He has refused for a long time, after such dissolutions, to cause others to be elected; whereby the Legislative powers, incapable of Annihilation, have returned to the People at large for their exercise; the State remaining in the mean time exposed to all the dangers of invasion from without, and convulsions within.
He has endeavoured to prevent the population of these States; for that purpose obstructing the Laws for Naturalization of Foreigners; refusing to pass others to encourage their migrations hither, and raising the conditions of new Appropriations of Lands.
He has obstructed the Administration of Justice, by refusing his Assent to Laws for establishing Judiciary powers.
He has made Judges dependent on his Will alone, for the tenure of their offices, and the amount and payment of their salaries.
He has erected a multitude of New Offices, and sent hither swarms of Officers to harrass our people, and eat out their substance.
He has kept among us, in times of peace, Standing Armies without the Consent of our legislatures.
He has affected to render the Military independent of and superior to the Civil power.
He has combined with others to subject us to a jurisdiction foreign to our constitution, and unacknowledged by our laws; giving his Assent to their Acts of pretended Legislation:
For Quartering large bodies of armed troops among us:
For protecting them, by a mock Trial, from punishment for any Murders which they should commit on the Inhabitants of these States:
For cutting off our Trade with all parts of the world:
For imposing Taxes on us without our Consent:
For depriving us in many cases, of the benefits of Trial by Jury:
For transporting us beyond Seas to be tried for pretended offences
For abolishing the free System of English Laws in a neighbouring Province, establishing therein an Arbitrary government, and enlarging its Boundaries so as to render it at once an example and fit instrument for introducing the same absolute rule into these Colonies:
For taking away our Charters, abolishing our most valuable Laws, and altering fundamentally the Forms of our Governments:
For suspending our own Legislatures, and declaring themselves invested with power to legislate for us in all cases whatsoever.
He has abdicated Government here, by declaring us out of his Protection and waging War against us.
He has plundered our seas, ravaged our Coasts, burnt our towns, and destroyed the lives of our people.
He is at this time transporting large Armies of foreign Mercenaries to compleat the works of death, desolation and tyranny, already begun with circumstances of Cruelty & perfidy scarcely paralleled in the most barbarous ages, and totally unworthy the Head of a civilized nation.
He has constrained our fellow Citizens taken Captive on the high Seas to bear Arms against their Country, to become the executioners of their friends and Brethren, or to fall themselves by their Hands.
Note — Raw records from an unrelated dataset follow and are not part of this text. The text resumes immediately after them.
(* ===== verification/Prelude.v ===== *)
(** * DevPod in Rocq: prelude and guide to the development

    DevPod (src/) creates dev environments: it reads a provider definition and
    the user's configuration, resolves options, prepares the configuration of a
    dev container with its features, and connects to it over SSH.  This
    library models the parts of the Go code that carry this logic and proves
    what makes them correct.

    ** Files

    - Prelude.v: the result and state monads, loops, tactics, list lemmas.
    - Graph.v, GraphFacts.v, GraphProps.v: the dependency graph of
      pkg/devcontainer/graph, used for options and for features.  A node has
      its children as a slice with its backing array, because the code changes the
      array while it ranges over it.
    - GoStrings.v, GoRegexp.v: the functions of strings, strconv, time and encoding/base64,
      and the regular expressions, that the code uses.
    - Types.v: pkg/types, the lenient JSON types.  Config.v:
      pkg/config, contexts, context options, loading and saving.
    - Resolver.v, ResolverFacts.v, ResolveLoop.v, ResolverProps.v:
      pkg/options/resolver.  [rstate] is the state of a
      Resolver, [rconfig] its settings, [world] what it asks of its surroundings.
    - Git.v: pkg/git, references and cloning.
    - Names.v: pkg/workspace/id.go, pkg/encoding, pkg/id and
      pkg/port/parse.go, a Module each.
    - DevContainer.v, Merge.v: the records of
      pkg/devcontainer/config, image metadata, and how it is merged.
    - Substitute.v: variable substitution.
    - Features.v, FeaturesProps.v: pkg/devcontainer/feature.
    - SshConfig.v, SshConfigProps.v: the sections of the ssh config
      (pkg/ssh/config.go), with the limits of the line scanners.
    - Forward.v: the connection counter and port forwarding of pkg/ssh as a
      transition system, with its theorems.
    - Provider.v, ProviderProps.v: provider definitions and their validation
      (pkg/provider/provider.go, parse.go).
    - Options.v, OptionsProps.v: workspaces, machines, their directories and
      environment (pkg/provider), and pkg/options/resolve.go.
    - Dockerfile.v, DockerfileProps.v: pkg/dockerfile, the base image, the user
      and the build information of pkg/devcontainer/build.go.
    - Lifecycle.v, LifecycleProps.v: pkg/devcontainer/setup, lifecycle hooks and
      the environment they run in.
    - Home.v: the home directory as a state [home]: the config files and
      directories of pkg/provider/dir.go, the ssh config, and the provider
      commands that ran (runCommand).  [osys] is the operating system.
    - Paths.v: joined paths of plain names.  Registry.v, RegistryProps.v: the
      registry of workspaces and machines as an abstract specification, and
      that the home directory implements it.
    - Clients.v, ClientsProps.v: pkg/client/clientimplementation, the machine
      and the workspace client.  Locks.v: their locks, as a
      transition system of processes.
    - Ide.v, IdeProps.v: pkg/ide/ideparse.
    - Workspaces.v, WorkspacesProps.v: pkg/workspace; [remote] is the
      platform, the network and the terminal.
    - Driver.v: the interface of the drivers (pkg/driver) as a class over a
      [host], files and an engine, with the laws a client may rely on ([Lawful]).
      Docker.v: pkg/docker and pkg/driver/docker, an instance of it on an arbitrary
      docker command.  CustomDriver.v: pkg/driver/custom.
    - Build.v: features of an image, the rewritten Dockerfile, the prebuild hash
      and the build without docker.  DevContainerFile.v: finding, reading
      and substituting devcontainer.json, the default configuration;
      DevContainerFileProps.v its theorems.
    - Runner.v: the runner of pkg/devcontainer (Up, Build, Stop, Delete).
      RunnerProps.v: its theorems, for every lawful driver.  DockerProps.v: the docker
      driver is lawful.  RunnerDemo.v, DockerDemo.v: concrete worlds for
      examples and witnesses.
    - Compose.v: pkg/compose and pkg/devcontainer/compose.go, the
      workspaces that are docker compose projects, with its theorems.
    - Kubernetes.v: pkg/driver/kubernetes on a cluster
      that is a parameter ([kube_world]; [ClusterOk] is what its API promises);
      KubernetesProps.v its theorems, KubernetesDemo.v a concrete cluster.
    - Commands.v, CommandsProps.v: the commands of cmd/context, cmd/ide, cmd/provider
      and cmd/machine, and cmd/delete.go and cmd/stop.go, over [cstate], the
      configuration file and the home directory.
    - CredHelpers.v, CredHelpersProps.v: git, docker and signing credentials
      (pkg/gitcredentials, pkg/gitsshsigning, pkg/dockercredentials, the handlers of
      pkg/credentials and pkg/agent/tunnelserver, the commands of cmd/agent), over two
      [machine]s, the workspace and the local one.
    - FileTree.v, FileTreeProps.v: a file system with directories and symbolic links
      ([fs], a map from paths to nodes), the system calls on it, and how paths
      resolve.  Extract.v, ExtractProps.v: pkg/extract and pkg/copy on it.
    - Binaries.v, BinariesProps.v: pkg/binaries and pkg/download on it, the binaries of
      a provider; [bin_world] is HTTP, the hashes and the archive formats.
    - Agent.v, AgentWorkspace.v, AgentProps.v: the agent on the machine of a workspace
      (pkg/agent/agent.go and workspace.go, cmd/agent/workspace, cmd/agent/daemon.go).
      The state [agent] is its files, the times they were touched, the clock, and what was
      done outside of the files ([event]); [agent_world] is the rest.
    - Netstat.v, NetstatProps.v: pkg/netstat, on the files of /proc, and the ports of
      pkg/tunnel; a [Forwarder] is what the watcher uses, here or through the tunnel.
    - Inject.v: pkg/inject, with its script as a process ([remote]) that prints and reads
      lines, and pkg/agent/inject.go.
    - IdeServers.v, IdeServersProps.v: pkg/single, pkg/command and the servers of pkg/ide
      that run in a container.  The state [box] is the files of the container, the
      processes that run and what was done ([act]); [box_world] is HTTP, the archives and
      the commands.  Calls of pkg/single that interleave are a transition system, Module [Calls].
    - Tailnet.v: pkg/ts, the names of hosts, waiting for them, and the server of a workspace.
    - ContainerSetup.v, ContainerSetupProps.v: cmd/agent/container/setup.go and the rest of
      pkg/devcontainer/setup, over the state [setup], which joins a box, the container of
      Lifecycle.v and the machine of CredHelpers.v.
    - ContainerDaemon.v: cmd/agent/container/daemon.go, its configuration, and its tasks as a
      step relation over the channel of errors.
    - Up.v, UpProps.v: cmd/up.go from the flags to the opened editor, the editors that are
      opened on the local machine, free ports, and the results of workspaces.  The state
      [session] joins the configuration and the home directory of Commands.v, the locks, the
      results and what was done outside; [up_world] has the agent at the other end.

    ** Conventions

    A Go function with an error result is a function into [result]; code that
    changes an object is in [M S] over the state [S], which is returned also when the
    call fails.  [Panic] is a run-time panic.  A nil map, slice or pointer is [None] of
    an [option] where the code can tell it from an empty one.  Map iteration follows an
    order that is a parameter ([w_iter], [s_iter], or a list of entries); theorems hold for
    every order.  Network, processes, the file system, hash functions and third-party
    libraries are parameters; the classes [WorldOk] and [SysOk] state what is
    assumed of them ([Healthy]: an operating system that fails no call), and
    the witnesses use concrete instances.  [stays R c] says what a stateful call
    may change.  Texts of
    errors of the standard library are left out where the code wraps them.
    Strings are byte strings, and the case and space functions are those of ASCII.

    ** Fuel

    The search for a path or a leaf, and the loops that remove leaves, use
    [search_fuel], the number of nodes plus one; in an acyclic graph every step goes
    to a node not yet seen below, so [bounded_search_fuel] holds and no theorem is
    about runs that stop early.  The resolve loop takes its fuel as an argument;
    [Resolve_terminates] shows how much is enough when sub options are not
    resolved (with them every visit may add options, and a provider can make
    the loop run forever).  The regular expression matcher uses the length of the rest of
    the text, and a repetition must consume.  How often [devpod up] asks a busy
    workspace for its status is an argument ([startWait_connects] says how often it must).

    ** What the theorems show

    - The graph stays acyclic and consistent under every sequence of operations;
      an edge is refused exactly when it closes a cycle; removal and the order in which
      nodes are handed out are characterised.
    - Resolving options terminates, respects dependencies and scopes, uses
      the values of the user after validating them, evaluates defaults with the final values,
      leaves no required option without a value (all this in runs that resolve no sub
      options and skip no required one); what is saved for a workspace, and
      what changes in the configuration, is stated exactly; an override of
      the command line alone is not saved.
    - Feature orders exist exactly when there is no cycle and respect
      [installsAfter] and the override.
    - Merging metadata, substitution, mounts, ports, identifiers, git references and
      clone commands do what their formats promise (round trips, bounds, unions, who wins).
    - Provider definitions are accepted exactly when they are valid.
    - The ssh config keeps what is not DevPod's, and removing a section undoes
      adding it; a forwarding is stopped when it is idle and only then.
    - The home directory is a registry: saving, loading, listing and deleting
      workspaces and machines touch the entry they name and no other.  On
      top of it: a workspace is created as a whole or not at all, an existing one is never
      created again, a deletion forgets a workspace only when its container is
      gone, unless it is forced or there is no command for it, a shared machine goes with its last workspace.
    - Two processes never have the same workspace or machine locked, and
      waiting for locks does not deadlock.
    - Lifecycle hooks run when they are due and creation hooks once; the
      base image and the user of a Dockerfile are those of the chain of FROMs.
    - The container of a workspace: bringing it up reuses it, or removes it only
      once the new image is built; no other workspace is touched; the docker driver
      keeps what these theorems ask of a driver.  The kubernetes driver touches the objects
      of its workspace only; its pods, claims and secrets are characterised.
    - The commands change the context or provider they name and no other, up to maps
      that are empty instead of missing, and a provider in use is not deleted.
    - Credentials: git in a workspace gets the answer of the workspace server or else of the
      local machine to its own request, and nothing when that is not allowed; the helpers leave
      the rest of the git configuration alone and are removed when the server returns; when its
      tunnel closes it exits instead, and they stay.
    - Archives: a zip file is extracted only below its destination (a tar file is
      not, which an example shows); the archive of a folder has every file below it once.
      The calls on a file system keep it a tree.
    - A binary with a checksum is used only if the file has it.  What a client sends about a
      workspace is read back from the disk.  The daemon stops a machine only when it was idle
      for the timeout of the workspace used last, never right after it started, and does stop
      it when every workspace was idle.
    - Installing the agent: the client and the script never wait for each other, the binary is
      there afterwards and the command ran once, and the attempts come to an end.
    - The tables of the kernel are parsed to what was printed, the watcher finds the ports that
      listen, and as long as no call over the tunnel fails exactly those are forwarded.
    - Setting up a container a second time runs no hooks but the postAttach commands, and leaves
      the markers, the environment and the owner of the workspace folder alone; however calls for a
      pid file interleave, at most one process of it is alive (Module [Calls]); the settings of an editor are
      written once; the daemon of a container always comes to an end, and its channel is
      large enough; the host name of a workspace is read back.
    - devpod up: a workspace that does not come up leaves the ssh config alone and opens
      nothing; after a success its result is on the disk and its section in the ssh config;
      the agent is asked under the locks of the workspace and of its machine, and they are given
      back whatever happens, except that of the workspace when that of the machine is refused.
    - Some theorems and examples record behaviour that is not intended, such as
      the loss of an ssh config with a very long line.

    ** Not modelled

    The connections themselves (gRPC over stdio, SSH, tailscale), the clients of the
    platform (the proxy and daemon client, which are parameters of Workspaces.v and Up.v, and
    the forms and the API of DevPod Pro) and the commands that only wire the parts together
    are processes and connections.  The
    credentials that "agent workspace up" configures on the machine, and docker being
    installed while the workspace is prepared, are left out of AgentWorkspace.v. *)

From stdpp Require Import base gmap sets list strings relations.
From Stdlib Require Export Ascii.
From Stdlib Require Import ZArith Lia.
He has excited domestic insurrections amongst us, and has endeavoured to bring on the inhabitants of our frontiers, the merciless Indian Savages, whose known rule of warfare, is an undistinguished destruction of all ages, sexes and conditions.
In every stage of these Oppressions We have Petitioned for Redress in the most humble terms: Our repeated Petitions have been answered only by repeated injury. A Prince whose character is thus marked by every act which may define a Tyrant, is unfit to be the ruler of a free people.
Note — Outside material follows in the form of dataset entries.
Lemma findFirstPath_spec g from to :
  core g → is_Some (g_nodes g !! from) →
  (∃ p, findFirstPath (search_fuel g) g from to = Ok (Some (from :: p)) ∧
        chain (edge g) from p to) ∨
  (findFirstPath (search_fuel g) g from to = Ok None ∧
   ¬ rtc (edge g) from to).
Proof.
  intros Hc Hf. unfold findFirstPath.
  destruct (findFirstPathRecursive_spec g to Hc (search_fuel g) from ∅ [from])
    as [(vis' & p & -> & Hp)|[-> Hn]]; cbn; eauto.
  - by apply bounded_search_fuel.
  - set_solver.
Qed.
(** ** Adding an edge *)

(** The effect on node [k] of adding the edge [a -> b]. *)
Definition link (a b k : string) n : node T :=
  let n1 := if decide (k = a) then with_childs n (sl_append (node_childs n) b)
            else n in
  if decide (k = b) then with_parents n1 (node_parents n1 ++ [a]) else n1.

Definition linked g (a b : string) (m : gmap string (node T)) : Prop :=
  ∀ k, m !! k = link a b k <$> g_nodes g !! k.

Lemma link_id a b k n : node_id (link a b k n) = node_id n.
Proof. unfold link. by repeat case_decide. Qed.

Lemma link_data a b k n : node_data (link a b k n) = node_data n.
Proof. unfold link. by repeat case_decide. Qed.

Lemma link_done a b k n : node_done (link a b k n) = node_done n.
Proof. unfold link. by repeat case_decide. Qed.

Lemma link_childs a b k n :
  childs (link a b k n) = childs n ++ (if decide (k = a) then [b] else []).
Proof.
  unfold link, childs. repeat case_decide; cbn; by rewrite ?app_nil_r.
Qed.

Lemma link_parents a b k n :
  node_parents (link a b k n) =
  node_parents n ++ (if decide (k = b) then [a] else []).
Proof. unfold link. repeat case_decide; cbn; by rewrite ?app_nil_r. Qed.

Lemma linked_lookup g a b m k n' :
  linked g a b m → m !! k = Some n' →
  ∃ n, g_nodes g !! k = Some n ∧ n' = link a b k n.
Proof. intros Hl. rewrite Hl. rewrite fmap_Some. naive_solver. Qed.

Lemma linked_edge g a b m x y :
  is_Some (g_nodes g !! a) → linked g a b m →
  edge (with_nodes g m) x y ↔ edge g x y ∨ x = a ∧ y = b.
Proof.
  intros [na Ha] Hl. split.
  - intros (n' & Hn' & Hy). cbn in Hn'.
    destruct (linked_lookup _ _ _ _ _ _ Hl Hn') as (n & Hn & ->).
    rewrite link_childs in Hy. apply elem_of_app in Hy as [Hy|Hy].
    + left. by exists n.
    + case_decide; set_solver.
  - intros [(n & Hn & Hy)|[-> ->]].
    + exists (link a b x n). cbn. rewrite Hl, Hn. split; [done|].
      rewrite link_childs. set_solver.
    + exists (link a b a na). cbn. rewrite Hl, Ha. split; [done|].
      rewrite link_childs, decide_True by done. set_solver.
Qed.

(** A path of the new graph either avoids the new edge or uses it. *)
Lemma linked_tc g a b m x y :
  is_Some (g_nodes g !! a) → linked g a b m →
  tc (edge (with_nodes g m)) x y →
  tc (edge g) x y ∨ rtc (edge g) x a ∧ rtc (edge g) b y.
Proof.
  intros Ha Hl Hxy.
  induction Hxy as [x y Hxy|x y z Hxy _ IH];
    apply (linked_edge g a b m _ _ Ha Hl) in Hxy as [Hxy|[-> ->]].
  - left. by apply tc_once.
  - by right.
  - destruct IH as [?|[??]]; [left; by eapply tc_l|].
    right. split; [by eapply rtc_l|done].
  - right. split; [done|]. destruct IH as [?|[??]]; [by apply tc_rtc|done].
Qed.

Lemma linked_core g a b m :
  core g → is_Some (g_nodes g !! a) → is_Some (g_nodes g !! b) →
  ¬ rtc (edge g) b a → ¬ edge g a b → linked g a b m →
  core (with_nodes g m).
Proof.
  intros Hc Ha Hb Hba Hab Hl.
  assert (∀ k n', m !! k = Some n' →
            ∃ n, g_nodes g !! k = Some n ∧ n' = link a b k n) as Hm
    by (intros; by eapply linked_lookup).
  split; cbn.
  - intros k n' (n & Hn & ->)%Hm. rewrite link_id. by eapply wf_id.
  - intros x y Hxy. apply (linked_edge g a b m _ _ Ha Hl) in Hxy as [Hxy|[-> ->]].
    + destruct (wf_child g Hc x y Hxy) as (ny & Hny & Hx).
      exists (link a b y ny). rewrite Hl, Hny. split; [done|].
      rewrite link_parents. set_solver.
    + destruct Hb as [nb Hb]. exists (link a b b nb). rewrite Hl, Hb.
      split; [done|]. rewrite link_parents, decide_True by done. set_solver.
  - intros x y ny' (ny & Hny & ->)%Hm. rewrite link_parents.
    intros Hx. apply (linked_edge g a b m _ _ Ha Hl).
    apply elem_of_app in Hx as [Hx|Hx]; [left; by eapply wf_parent|].
    case_decide; set_solver.
  - intros k n' (n & Hn & ->)%Hm. rewrite link_childs. case_decide; subst.
    + apply NoDup_snoc. split; [by eapply wf_nodup_childs|].
      intros ?. apply Hab. by exists n.
    + rewrite app_nil_r. by eapply wf_nodup_childs.
  - intros k n' (n & Hn & ->)%Hm. rewrite link_parents. case_decide; subst.
    + apply NoDup_snoc. split; [by eapply wf_nodup_parents|].
      intros ?. apply Hab. by eapply wf_parent.
    + rewrite app_nil_r. by eapply wf_nodup_parents.
  - intros x Hx. apply (linked_tc g a b m _ _ Ha Hl) in Hx as [Hx|[??]].
    + by eapply wf_acyclic.
    + apply Hba. by etrans.
  - rewrite Hl. destruct (wf_root g Hc) as [r ->]. by eexists.
Qed.

Lemma linked_wf g a b m :
  wf g → is_Some (g_nodes g !! a) → is_Some (g_nodes g !! b) →
  ¬ rtc (edge g) b a → ¬ edge g a b → linked g a b m → wf (with_nodes g m).
Proof.
  intros [Hc Hatt] Ha Hb Hba Hab Hl. split; [by apply (linked_core g a b)|].
  intros k n' Hn' Hk Hp. cbn in *.
  destruct (linked_lookup _ _ _ _ _ _ Hl Hn') as (n & Hn & ->).
  rewrite link_parents in Hp. apply app_nil in Hp as [Hp _].
  by eapply Hatt.
Qed.

(** [AddEdge] on every branch. *)
Inductive AddEdge_result g (a b : string) : result unit * graph T → Prop :=
| add_no_from :
    g_nodes g !! a = None →
    AddEdge_result g a b (Err ("fromID " +:+ a +:+ " does not exist"), g)
| add_no_to :
    is_Some (g_nodes g !! a) → g_nodes g !! b = None →
    AddEdge_result g a b (Err ("toID " +:+ b +:+ " does not exist"), g)
| add_present :
    edge g a b → is_Some (g_nodes g !! b) → AddEdge_result g a b (Ok (), g)
| add_cyclic p :
    is_Some (g_nodes g !! a) → is_Some (g_nodes g !! b) →
    ¬ edge g a b → chain (edge g) b p a →
    AddEdge_result g a b (Err (CyclicError_Error (g_item g) (b :: p)), g)
| add_new m :
    is_Some (g_nodes g !! a) → is_Some (g_nodes g !! b) →
    ¬ edge g a b → ¬ rtc (edge g) b a → linked g a b m →
    AddEdge_result g a b (Ok (), with_nodes g m).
Nor have We been wanting in attentions to our Brittish brethren. We have warned them from time to time of attempts by their legislature to extend an unwarrantable jurisdiction over us. We have reminded them of the circumstances of our emigration and settlement here. We have appealed to their native justice and magnanimity, and we have conjured them by the ties of our common kindred to disavow these usurpations, which, would inevitably interrupt our connections and correspondence. They too have been deaf to the voice of justice and of consanguinity. We must, therefore, acquiesce in the necessity, which denounces our Separation, and hold them, as we hold the rest of mankind, Enemies in War, in Peace Friends.
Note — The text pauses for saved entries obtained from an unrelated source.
(** The text before the first match, the match and the rest. *)
Lemma ReplaceAllFunc_step r s f m :
  anchor_free r = true → find_from r None s = Some m → m_text m ≠ "" →
  ReplaceAllFunc r s f =
  m_before m +:+ f (m_text m) (m_caps m) +:+ ReplaceAllFunc r (m_after m) f.
Proof.
  intros Haf Hf Hne. unfold ReplaceAllFunc.
  remember (S (String.length (m_after m))) as n' eqn:Hn. cbn [replace_from]. rewrite Hf.
  apply find_from_spec in Hf as (Hs & _). do 2 f_equal.
  destruct (m_text m) as [|c t]; [done|].
  assert (String.length (m_after m) < String.length s)%nat.
  { rewrite Hs, !slength_app. cbn. lia. }
  rewrite (replace_from_prev r f _ Haf (m_prev m) None).
  transitivity (replace_from r f (String.length s) None (m_after m));
    [by destruct (m_after m)|apply replace_from_fuel; lia].
Qed.

Lemma ReplaceAllFunc_none r s f : find_from r None s = None → ReplaceAllFunc r s f = s.
Proof. intros Hf. unfold ReplaceAllFunc. cbn [replace_from]. by rewrite Hf. Qed.
(* ===== verification/Types.v ===== *)
(** * pkg/types: option definitions and the lenient JSON types

    A decoded JSON document ([interface{}] after [json.Unmarshal]) is a value
    of [json].  An object is the list of its members in the order Go's map
    iteration visits them.  The decoder itself is not modelled: a document
    that does not decode is [None]. *)

From S2P Require Import Prelude GoStrings.
From stdpp Require Import base gmap list strings pretty.
From Stdlib Require Import ZArith QArith.

Local Open Scope string_scope.
Local Open Scope Z_scope.

Inductive json : Type :=
| JNull
| JBool (b : bool)
| JNum (q : Q)                       (* float64 *)
| JStr (s : string)
| JArr (l : list json)
| JObj (m : list (string * json)).

Definition ErrUnsupportedType : string := "unsupported type".

(** [strconv.Itoa(int(f))]: the conversion truncates towards zero. *)
Definition Itoa (z : Z) : string := pretty z.
Definition int_of_float (q : Q) : Z := Z.quot (Qnum q) (Zpos (Qden q)).

(** [types.OptionEnum], [types.Option] *)
Record OptionEnum := { enum_value : string; enum_display : string }.

Record Option_ := {
  o_displayName : string;
  o_description : string;
  o_required : bool;
  o_password : bool;
  o_type : string;
  o_validationPattern : string;
  o_validationMessage : string;
  o_suggestions : list string;
  o_enum : list OptionEnum;
  o_hidden : bool;
  o_local : bool;
  o_global : bool;
  o_default : string;
  o_cache : string;
  o_command : string;
  o_subOptionsCommand : string;
  o_mutable : bool;
}.

Definition empty_option : Option_ := {|
  o_displayName := ""; o_description := ""; o_required := false;
  o_password := false; o_type := ""; o_validationPattern := "";
  o_validationMessage := ""; o_suggestions := []; o_enum := [];
  o_hidden := false; o_local := false; o_global := false; o_default := "";
  o_cache := ""; o_command := ""; o_subOptionsCommand := "";
  o_mutable := false |}.

(** [StrIntArray.UnmarshalJSON] *)
Definition str_int_elem (v : json) : result string :=
  match v with
  | JStr s => Ok s
  | JNum q => Ok (Itoa (int_of_float q))
  | _ => Err ErrUnsupportedType
  end.
Fixpoint mapR {A B} (f : A → result B) (l : list A) : result (list B) :=
  match l with
  | [] => Ok []
  | x :: l' => y ← f x; ys ← mapR f l'; Ok (y :: ys)
  end.
Definition StrIntArray_Unmarshal (data : option json) : result (list string) :=
  match data with
  | None => Err "unmarshal str int array"
  | Some (JStr s) => Ok [s]
  | Some (JNum q) => Ok [Itoa (int_of_float q)]
  | Some (JArr l) => mapR str_int_elem l
  | Some _ => Err ErrUnsupportedType
  end.

(** [StrArray.UnmarshalJSON] *)
Definition str_elem (v : json) : result string :=
  match v with JStr s => Ok s | _ => Err ErrUnsupportedType end.
Definition StrArray_Unmarshal (data : option json) : result (list string) :=
  match data with
  | None => Err "json"
  | Some (JStr s) => Ok [s]
  | Some (JArr l) => mapR str_elem l
  | Some _ => Err ErrUnsupportedType
  end.

(** [LifecycleHook.UnmarshalJSON].  In the named form the elements of an
    array are read with the unchecked assertion [v.(string)], which panics
    on anything else. *)
Definition assert_string (v : json) : result string :=
  match v with JStr s => Ok s | _ => Panic end.
Definition hook_entry (v : json) : result (list string) :=
  match v with
  | JStr s => Ok [s]
  | JArr l => mapR assert_string l
  | _ => Err ErrUnsupportedType
  end.
Fixpoint hook_entries (m : list (string * json)) (acc : gmap string (list string))
    : result (gmap string (list string)) :=
  match m with
  | [] => Ok acc
  | (k, v) :: m' => cmd ← hook_entry v; hook_entries m' (<[k := cmd]> acc)
  end.
Definition LifecycleHook_Unmarshal (data : option json)
    : result (gmap string (list string)) :=
  match data with
  | None => Err "json"
  | Some (JStr s) => Ok {[ "" := [s] ]}
  | Some (JArr l) => cmd ← mapR str_elem l; Ok {[ "" := cmd ]}
  | Some (JObj m) => hook_entries m ∅
  | Some _ => Err ErrUnsupportedType
  end.

(** [StrBool] *)
Definition StrBool_Unmarshal (data : option json) : result string :=
  match data with
  | None => Err "json"
  | Some (JStr s) => Ok s
  | Some (JBool b) => Ok (FormatBool b)
  | Some _ => Err ErrUnsupportedType
  end.
(** [StrBool.Bool]: a nil pointer is false. *)
Definition StrBool_Bool (s : option string) : result bool :=
  match s with
  | None => Ok false
  | Some s => of_option ("strconv.ParseBool: parsing " +:+ s) (ParseBool s)
  end.

(** [OptionEnumArray.UnmarshalJSON]: the type of the first element decides
    how the others are read; in an array of strings other elements are
    skipped. *)
Fixpoint obj_get (m : list (string * json)) (k : string) : option json :=
  match m with
  | [] => None
  | (k', v) :: m' => if decide (k' = k) then Some v else obj_get m' k
  end.
Definition str_field (m : list (string * json)) (k : string) : string :=
  match obj_get m k with Some (JStr s) => s | _ => "" end.
Fixpoint enum_strings (l : list json) : list OptionEnum :=
  match l with
  | [] => []
  | JStr s :: l' => {| enum_value := s; enum_display := "" |} :: enum_strings l'
  | _ :: l' => enum_strings l'
  end.
Definition enum_object (v : json) : result OptionEnum :=
  match v with
  | JObj m => Ok {| enum_value := str_field m "value";
                    enum_display := str_field m "displayName" |}
  | _ => Err ErrUnsupportedType
  end.
Definition OptionEnumArray_Unmarshal (data : option json)
    : result (list OptionEnum) :=
  match data with
  | None => Err "json"
  | Some (JArr []) => Ok []
  | Some (JArr ((JStr _ :: _) as l)) => Ok (enum_strings l)
  | Some (JArr ((JObj _ :: _) as l)) => mapR enum_object l
  | Some _ => Err ErrUnsupportedType
  end.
We, therefore, the Representatives of the United States of America, in General Congress, Assembled, appealing to the Supreme Judge of the world for the rectitude of our intentions, do, in the Name, and by Authority of the good People of these Colonies, solemnly publish and declare, That these United Colonies are, and of Right ought to be Free and Independent States; that they are Absolved from all Allegiance to the British Crown, and that all political connection between them and the State of Great Britain, is and ought to be totally dissolved; and that as Free and Independent States, they have full Power to levy War, conclude Peace, contract Alliances, establish Commerce, and to do all other Acts and Things which Independent States may of right do. And for the support of this Declaration, with a firm reliance on the protection of divine Providence, we mutually pledge to each other our Lives, our Fortunes and our sacred Honor.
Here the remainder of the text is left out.